The lawsuit, which was originally filed in 2015 by a former employee whistleblower, alleged that Sutter Health knowingly submitted diagnosis codes to its contracted MA Plans that were unsupported by the patients’ medical record in order to increase its reimbursement for services provided by Sutter Health to its MA Plan enrollees. In announcing the settlement, the U.S. Department of Justice continues to highlight its ongoing efforts to address fraud within the MA program – including upcoding by submission of unsupported diagnoses codes to enhance MA Plan and provider reimbursement under the MA risk adjustment program.

The suit alleges that by making beneficiaries appear sicker than they actually were, Sutter Health’s contracted MA Plans received larger – and improperly inflated – MA payments and, in turn, Sutter Health received inflated payments through its MA Plan contracts.  The DOJ – which intervened on behalf of the whistleblower – further alleged that, once Sutter Health became aware of these unsupported diagnosis codes, Sutter Health failed to take sufficient corrective action to identify and delete additional unsupported diagnosis codes.

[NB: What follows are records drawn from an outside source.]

(** X7.  (The declared options resolve.)  When the token POST is answered with status 200 and a JSON
    document that is not an object, [at.get] raises an [AttributeError];
    [run] reports it as [AnsibleError] with the prefix [No entry found ],
    and no GET is sent. *)
Theorem token_document_not_an_object h guid more variables kwargs r j resolved :
  get_plugin_options options variables kwargs = inr resolved ->
  dict_get_or_None variables "pleasant_host" = PStr h ->
  let q0 := token_request h (dict_get_or_None variables "pleasant_username")
              (dict_get_or_None variables "pleasant_password")
              (dict_get_or_None variables "pleasant_verify")
              (dict_get_or_None variables "pleasant_timeout") in
  server [] q0 = Responded r ->
  status_code r = 200 -> content r = Json j ->
  (forall d, j <> PDict d) ->
  run server (guid :: more) variables kwargs initial
  = (Raise (Exn AnsibleError ("No entry found " +:+ attribute_error_msg j "get")),
     State [(q0, Responded r)] []).
Proof.
  intros Hopt Hh q0 Hq0 Hs Hc Hj.
  unfold run, set_options, get_token, item0, bind, try_except, ret, add_str_r,
    Requests.request, Requests.json, py_get, raise.
  rewrite Hopt, Hh. simpl. unfold q0 in Hq0. given Hq0. simpl.
  rewrite Hs. simpl. rewrite Hc.
  destruct j as [| | | | | |d]; first [by destruct (Hj d) | reflexivity].
Qed.

(** X8.  (The declared options resolve.)  When the token document has an [access_token] that is not a
    string (a number, or [null]: the key is there, so the default is not
    used), building the [Authorization] header raises a [TypeError] before
    the entry GET is sent; [run] reports it as [AnsibleError] with the
    prefix [No entry found ]. *)
Theorem token_not_a_string h guid more variables kwargs r d v resolved :
  get_plugin_options options variables kwargs = inr resolved ->
  dict_get_or_None variables "pleasant_host" = PStr h ->
  let q0 := token_request h (dict_get_or_None variables "pleasant_username")
              (dict_get_or_None variables "pleasant_password")
              (dict_get_or_None variables "pleasant_verify")
              (dict_get_or_None variables "pleasant_timeout") in
  server [] q0 = Responded r ->
  status_code r = 200 -> content r = Json (PDict d) ->
  dict_get d "access_token" = Some v ->
  (forall s, v <> PStr s) ->
  run server (guid :: more) variables kwargs initial
  = (Raise (Exn AnsibleError ("No entry found " +:+ add_error_msg (PStr "Bearer ") v)),
     State [(q0, Responded r)] []).
Proof.
  intros Hopt Hh q0 Hq0 Hs Hc Hd Hv.
  unfold run, set_options, get_token, get_pps_entry, item0, bind, try_except, ret,
    add_str_r, add_str_l, Requests.request, Requests.json, py_get, raise.
  rewrite Hopt, Hh. simpl. unfold q0 in Hq0. given Hq0. simpl.
  rewrite Hs. simpl. rewrite Hc. simpl. rewrite Hd. simpl.
  destruct v as [| | | |s| |]; first [by destruct (Hv s) | reflexivity].
Qed.

(** X9.  [run] reads [Username] only after it has fetched the secret:
    when the entry GET is answered with status 200 and a JSON document
    that is not an object, the password GET is still sent, with the same
    headers, and the run then fails without a record. *)
Theorem secret_is_fetched_before_the_entry_is_read
    terms variables kwargs res st' x0 q1 r1 j rest :
  run server terms variables kwargs initial = (res, st') ->
  log st' = x0 :: (q1, Responded r1) :: rest ->
  status_code r1 = 200 -> content r1 = Json j ->
  (forall d, j <> PDict d) ->
  exists q2 o2,
    rest = [(q2, o2)] /\ req_method q2 = "GET"
    /\ req_headers q2 = req_headers q1
    /\ exists e, res = Raise e.
Proof.
  intros Hrun Hlog Hs Hc Hj.
  apply run_inv in Hrun as [[Hl _]|(h & guid & more & Hh & -> & Hcase)];
    [by rewrite Hl in Hlog|].
  cbv zeta in Hcase.
  destruct (token_of _) as [token|];
    [|destruct Hcase as [Hl _]; rewrite Hl in Hlog; discriminate Hlog].
  destruct (document_of _) as [entry|] eqn:Hdoc.
  - destruct Hcase as [Hl Hres]. rewrite Hl in Hlog.
    injection Hlog as _ Hq1 Ho1 Hrest. rewrite Ho1 in Hdoc.
    unfold document_of, reply_of in Hdoc.
    rewrite (ok_status_not_error _ Hs), Hc in Hdoc. injection Hdoc as <-.
    eexists _, _. split; [symmetry; exact Hrest|]. split; [done|].
    split; [by rewrite <- Hq1|].
    destruct (server _ (password_request _ _ _ _ _)) as [r2|e2]; [|done].
    destruct (Requests.is_error_status r2); [by eexists|].
    destruct (content r2); [|done].
    destruct j as [| | | | | |d]; first [by destruct (Hj d) | done].
  - destruct Hcase as [Hl _]. rewrite Hl in Hlog.
    injection Hlog as _ _ Ho1 _. rewrite Ho1 in Hdoc.
    unfold document_of, reply_of in Hdoc.
    by rewrite (ok_status_not_error _ Hs), Hc in Hdoc.
Qed.

(** X10.  Whenever [run] returns, the trace holds exactly three
    exchanges, each answered with a response that [raise_for_status] lets
    through and whose body decodes; the token and entry documents are
    objects; and the result is the one record with the two text fields
    [username] and [password] built from the entry and the secret. *)
Theorem a_returned_record_rests_on_three_good_answers
    terms variables kwargs records st' :
  run server terms variables kwargs initial = (Return records, st') ->
  exists q0 r0 q1 r1 q2 r2 token entry secret,
    log st' = [(q0, Responded r0); (q1, Responded r1); (q2, Responded r2)]
    /\ Requests.is_error_status r0 = false
    /\ Requests.is_error_status r1 = false
    /\ Requests.is_error_status r2 = false
    /\ content r0 = Json (PDict token)
    /\ content r1 = Json (PDict entry)
    /\ content r2 = Json secret
    /\ records = [PDict [("username",
                          PStr (to_text (default PNone (dict_get entry "Username"))));
                         ("password", PStr (to_text secret))]].
Proof.
  intros Hrun.
  apply run_inv in Hrun as [[_ [e He]]|(h & guid & more & Hh & -> & Hcase)];
    [discriminate He|].
  cbv zeta in Hcase.
  destruct (token_of _) as [token|] eqn:Htoken; [|by destruct Hcase as [_ [e He]]].
  destruct (document_of _) as [entry|] eqn:Hentry in Hcase;
    [|by destruct Hcase as [_ [e He]]].
  destruct Hcase as [Hl Hres].
  unfold token_of, document_of, reply_of in Htoken, Hentry.
  destruct (server [] _) as [r0|e0]; [|discriminate Htoken].
  destruct (Requests.is_error_status r0) eqn:H0; [discriminate Htoken|].
  destruct (content r0) as [j0|] eqn:Hc0; [|discriminate Htoken].
  destruct j0 as [| | | | | |d0]; try discriminate Htoken.
  match type of Hentry with
  | context [server ?l ?q] => destruct (server l q) as [r1|e1]
  end; [|discriminate Hentry].
  destruct (Requests.is_error_status r1) eqn:H1; [discriminate Hentry|].
  destruct (content r1) as [j1|] eqn:Hc1; [|discriminate Hentry].
  injection Hentry as ->.
  match type of Hres with
  | context [server ?l ?q] => destruct (server l q) as [r2|e2]
  end; [|by destruct Hres as [e He]].
  destruct (Requests.is_error_status r2) eqn:H2; [discriminate Hres|].
  destruct (content r2) as [secret|] eqn:Hc2; [|by destruct Hres as [e He]].
  destruct entry as [| | | | | |d1]; [by destruct Hres as [e He]..|].
  injection Hres as ->.
  eexists _, r0, _, r1, _, r2, d0, d1, secret. by split_and!.
Qed.

(** X13.  (The declared options resolve.)  A connection failure of the
    entry GET reaches the caller
    wrapped twice: [get_pps_entry] turns it into the [AnsibleError] of its
    [ConnectionError] clause (whose text speaks of the token), and [run]
    puts [No entry found ] before it.  The password GET is not sent. *)
Theorem entry_connection_failure_is_wrapped h guid more variables kwargs r0 d token e resolved :
  get_plugin_options options variables kwargs = inr resolved ->
  dict_get_or_None variables "pleasant_host" = PStr h ->
  let verify := dict_get_or_None variables "pleasant_verify" in
  let timeout := dict_get_or_None variables "pleasant_timeout" in
  let q0 := token_request h (dict_get_or_None variables "pleasant_username")
              (dict_get_or_None variables "pleasant_password") verify timeout in
  let q1 := entry_request (PStr h) guid verify timeout token in
  server [] q0 = Responded r0 ->
  status_code r0 = 200 -> content r0 = Json (PDict d) ->
  dict_get d "access_token" = Some (PStr token) ->
  server [(q0, Responded r0)] q1 = Raised e ->
  issubclass (exn_class e) ConnectionError = true ->
  run server (guid :: more) variables kwargs initial
  = (Raise (Exn AnsibleError
              ("No entry found Can't connect to host to get token " +:+ exn_msg e)),
     State [(q0, Responded r0); (q1, Raised e)] []).
Proof.
  intros Hopt Hh verify timeout q0 q1 Hq0 Hs Hc Hd Hq1 Hsub.
  unfold run, set_options, get_token, get_pps_entry, item0, bind, try_except, ret,
    add_str_r, add_str_l, Requests.request, Requests.json, py_get, raise.
  rewrite Hopt, Hh. simpl. unfold q0 in Hq0. given Hq0. simpl.
  rewrite Hs. simpl. rewrite Hc. simpl. rewrite Hd. simpl.
  unfold q1, q0 in Hq1. given Hq1. simpl.
  rewrite handle_cons, Hsub. reflexivity.
Qed.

In addition to the $90 million payment, as part of the settlement, Sutter Health and several related entities entered into a Corporate Integrity Agreement with the Department of Health and Human Services. CIAs are a common feature of FCA settlements and permit the settling entities to continue participation in federal health care programs, but only under certain conditions.  The Sutter Health CIA, which has a five-year term, requires, among other things, that Sutter Health implement a centralized risk assessment program and hire an Independent Review Organization to annually review a sample of Sutter Health’s MA patients’ medical records and associated diagnosis codes.

Last December, Deputy Assistant Attorney General Michael Granston specifically singled out MA fraud as an important priority for the Department, particularly in cases like Sutter Health, where the allegations concern unsupported diagnosis codes designed to make patients appear sicker.